14 million steps in nine months, 7,000 miles on foot, 12 National Parks and 75 Wilderness areas — the Great Western Loop (GWL) is the longest conceivable continual thru-hike. The physical challenges are obvious and they are exacerbated by the environmental challenges of racing winter to complete a full circle through the best the western United States has to offer.
The brainchild of Backpacking Light founder Ryan Jordan and renowned adventurer Andrew Skurka, the route was first completed in 2007 by Andrew Skurka. For the feat, he won National Geographic Adventurer of the Year.
The draw of such a momentous endeavor is the variability and the slim margin for error involved in timing the crossing of each section. Desert, mountains, plains, bushwhacking, and trailless routes all combine to create an adventure that weaves together five long-distance hiking trails with a cross-country connector section.
What drew me to the route is the continuous nature of the hike and the same weekend warrior draw of a loop trail. The route as I followed it, began at the Arizona-California border and involved a cross-country traverse of the Sonoran Desert to Joshua Tree National Park.
After a 60-mile water carry across one of the dryer areas of the country, I climbed up to join the Pacific Crest Trail. Hiking north, the trail was my path for 2,400 miles, to within 4 miles of the Canadian Border.
At the intersection of the PCT and the Pacific Northwest Trail, I turned east, following the PNT for 700 miles. Upon entering Glacier National Park, my route abruptly made another right turn to head south on the Continental Divide Trail. 2,700 miles later—near the Gila River of New Mexico—the route turned west onto the rugged Grand Enchantment Trail.
Maps became paramount on this demanding section of the GWL. After following the Grand Enchantment Trail across New Mexico and into Arizona, the route joins the Arizona Trail and follows it to the iconic Grand Canyon.
From the Grand Canyon back to the Pacific Crest Trail, the last leg of the loop is a self-created route relying on cow ponds, abandoned dirt roads and cross-country travel. No travel other than the occasional hitch to town and back was necessary to circle the West on foot.
After Andrew Skurka completed the GWL in 2007, the route sat dormant with few meager attempts until I did it in 2018. The most challenging aspect of the endeavour was its heavy reliance on map and compass navigation — particularly the Grand Enchantment Trail and a 600-mile, cross-country section connecting the Arizona Trail to the Pacific Crest Trail. It offered a great sense of adventure and unease as to whether my route would be feasible.
In 2020, Jon Schwarze was attempting an expanded version of the Great Western Loop that he began calling the “Greater Western Loop.” Starting on January 1st, the man with the trail name Airborne was hoping to complete each individual trail comprising the loop. With the thought, “Since the original loop never fully completes a single trail before turning off on the next one, why not add each one to my resume.”
The plan was off to a solid start, and despite some major snowstorms north of the Grand Canyon, Jon said he was on schedule through March. Then Covid-19 hit and he was soon off trail waiting for clarity to the situation.
Despite making it through the winter and nearly making it across the rugged Sonoran Desert crossing, Jon left his dream hike behind as each trail organization recommended avoiding thru-hikes.
The challenging weather, length of the route, nor injuries didn’t stop him, but something inconceivably out of his control did. Jon hopes to attempt the Greater Western Loop again next year.
The Great Western Loop is a unique trail in the variety offered, flexibility required, and the independence of hikers attempting it. For me, this was my favorite part. But it is a reason that few attempt such a long human-powered hike.
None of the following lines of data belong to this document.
(** * Lyrical-Complexity-Pipeline: a shallow embedding and its properties

    The development follows the three scripts of the pipeline:

    - [scripts/extract_lyrics.py]   (class [LyricsExtractor]): text metrics
      of one song and the record built for it;
    - [scripts/transform_lyrics.py] (class [LyricsTransformer]): cleaning,
      per-year statistics, categories and insights;
    - [airflow/lyrics_complexity_dag.py] ([data_quality_check]): the gate
      run after loading.

    Conventions.  Python floats are idealised as exact rationals ([Q]); a
    pandas NaN cell is [None].  Text is a [string] of characters with code
    points below 256.  A pandas DataFrame is the list of its rows, in row
    order.  A Python exception is the [inl] side of a sum. *)

From Stdlib Require Import ZArith QArith Qround Lia Lqa.
From Stdlib Require Import Bool Ascii String DecimalString List Sorted.
From Stdlib Require Import Permutation.
Import ListNotations.

Local Open Scope Z_scope.

(* ================================================================== *)
(** * Numbers *)

(** Nearest integer, ties to the even neighbour: the rule of Python's
    [round] and of numpy's [round] on an exact value. *)
Definition round_half_even (q : Q) : Z :=
  let n := Qnum q in
  let d := Zpos (Qden q) in
  let f := n / d in
  let r := n mod d in
  match 2 * r ?= d with
  | Lt => f
  | Gt => f + 1
  | Eq => if Z.even f then f else f + 1
  end.

Fixpoint pow10 (d : nat) : positive :=
  match d with
  | O => 1
  | S d' => 10 * pow10 d'
  end%positive.

(** [round(x, d)]; the result is kept in lowest terms so that equal
    values are equal terms. *)
Definition round_nd (d : nat) (q : Q) : Q :=
  Qred (Qmake (round_half_even (q * inject_Z (Zpos (pow10 d)))) (pow10 d)).

Definition Qsum (xs : list Q) : Q := fold_right Qplus 0%Q xs.

Definition Qlen (xs : list Q) : Q := inject_Z (Z.of_nat (length xs)).

(** [Series.mean()]: NaN on an empty series. *)
Definition mean (xs : list Q) : option Q :=
  match xs with
  | [] => None
  | _ => Some (Qred (Qsum xs / Qlen xs))
  end.

(* ================================================================== *)
(** * Text primitives used by [calculate_complexity_metrics] *)

Definition code (c : ascii) : N := N_of_ascii c.

(** The characters of a text. *)
Abbreviation chars := list_ascii_of_string (only parsing).

(** [str.isspace] on one character below U+0100: TAB..CR, FS..US, space,
    NEL and NBSP.  Both [str.split()] and [str.strip()] use this class. *)
Definition is_space (c : ascii) : bool :=
  let n := code c in
  ((9 <=? n) && (n <=? 13) || (28 <=? n) && (n <=? 32)
   || (n =? 133) || (n =? 160))%N.

Definition flush (acc : list ascii) : list string :=
  match acc with
  | [] => []
  | _ => [string_of_list_ascii (rev acc)]
  end.

(** [s.split()]: maximal runs of non-space characters. *)
Fixpoint split_ws_aux (acc : list ascii) (s : string) : list string :=
  match s with
  | EmptyString => flush acc
  | String c s' =>
      if is_space c then flush acc ++ split_ws_aux [] s'
      else split_ws_aux (c :: acc) s'
  end.

Definition split_ws (s : string) : list string := split_ws_aux [] s.

(** [s.split(sep)] for a one-character separator: never empty. *)
Fixpoint split_on_aux (sep : ascii) (acc : list ascii) (s : string)
  : list string :=
  match s with
  | EmptyString => [string_of_list_ascii (rev acc)]
  | String c s' =>
      if Ascii.eqb c sep
      then string_of_list_ascii (rev acc) :: split_on_aux sep [] s'
      else split_on_aux sep (c :: acc) s'
  end.

Definition split_on (sep : ascii) (s : string) : list string :=
  split_on_aux sep [] s.

Fixpoint lstrip_chars (l : list ascii) : list ascii :=
  match l with
  | c :: l' => if is_space c then lstrip_chars l' else l
  | [] => []
  end.

(** [s.strip()]. *)
Definition strip (s : string) : string :=
  string_of_list_ascii
    (rev (lstrip_chars (rev (lstrip_chars (list_ascii_of_string s))))).

Definition nonempty (s : string) : bool :=
  match s with EmptyString => false | _ => true end.

(** [c.lower()] below U+0100: A-Z and the Latin-1 capitals except the
    multiplication sign move up by 32. *)
Definition lower_char (c : ascii) : ascii :=
  let n := code c in
  if ((65 <=? n) && (n <=? 90)
      || (192 <=? n) && (n <=? 222) && negb (n =? 215))%N
  then ascii_of_N (n + 32) else c.

Fixpoint lower (s : string) : string :=
  match s with
  | EmptyString => EmptyString
  | String c s' => String (lower_char c) (lower s')
  end.

Definition is_vowel (c : ascii) : bool :=
  existsb (Ascii.eqb c) (list_ascii_of_string "aeiou").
With the small weather windows encompassing both the Sierra Nevada Mountains and the Rocky Mountains, it is right on the verge of feasible. It is an adventure that requires 33 miles per day and the acceptance of discomfort.
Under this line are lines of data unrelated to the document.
(** * ComfyUI-ACES-EXR-OCIO: the save node, its colour pipeline and its
      configuration cache

    A shallow embedding of [aces_exr_save_ocio.py] (class [ACESEXRSaveOCIO]).
    Python strings are byte strings (the UTF-8 encoding of the text), arrays
    are a shape with row-major data, the file system is a finite map from
    paths to file sizes, and whatever the code cannot decide on its own (the
    network, the EXR library) is an oracle carried by the environment. What
    the code prints is not part of the model. *)

From Stdlib Require Import ZArith QArith Qround Qabs Qpower Ascii String List.
From stdpp Require Import base option list strings gmap.

Local Open Scope string_scope.
Local Open Scope list_scope.

(** ** Python string helpers *)

Module Py.

(** [s[:n]] *)
Fixpoint str_take (n : nat) (s : string) : string :=
  match n, s with
  | S n', String c s' => String c (str_take n' s')
  | _, _ => EmptyString
  end.

(** [sep.join(parts)] *)
Fixpoint join (sep : string) (parts : list string) : string :=
  match parts with
  | [] => ""
  | [p] => p
  | p :: rest => p +:+ sep +:+ join sep rest
  end.

(** [str.lower()] on ASCII text. *)
Definition lower_char (c : ascii) : ascii :=
  let n := nat_of_ascii c in
  if (65 <=? n)%nat && (n <=? 90)%nat then ascii_of_nat (n + 32) else c.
By the time I finally finished my loop, I was overcome with an unknown about the future. The daily habits of continually walking a route had washed out my memories of the traditional world.
The Triple Crown trails have changed and developed over the last decade, but the Great Western Loop still remains one of the most diverse, rugged, long, and incredible thru-hiking routes in the American west.
Despite its draw, only two people (myself and Andrew Skurka) have completed the adventure, even with more than ten people (including Jon Schwarze) attempting it in 2020. I think of the GWL as an adventure that sits right on the edge of possible. Who wouldn't want to circle some of the best public lands our country has to offer?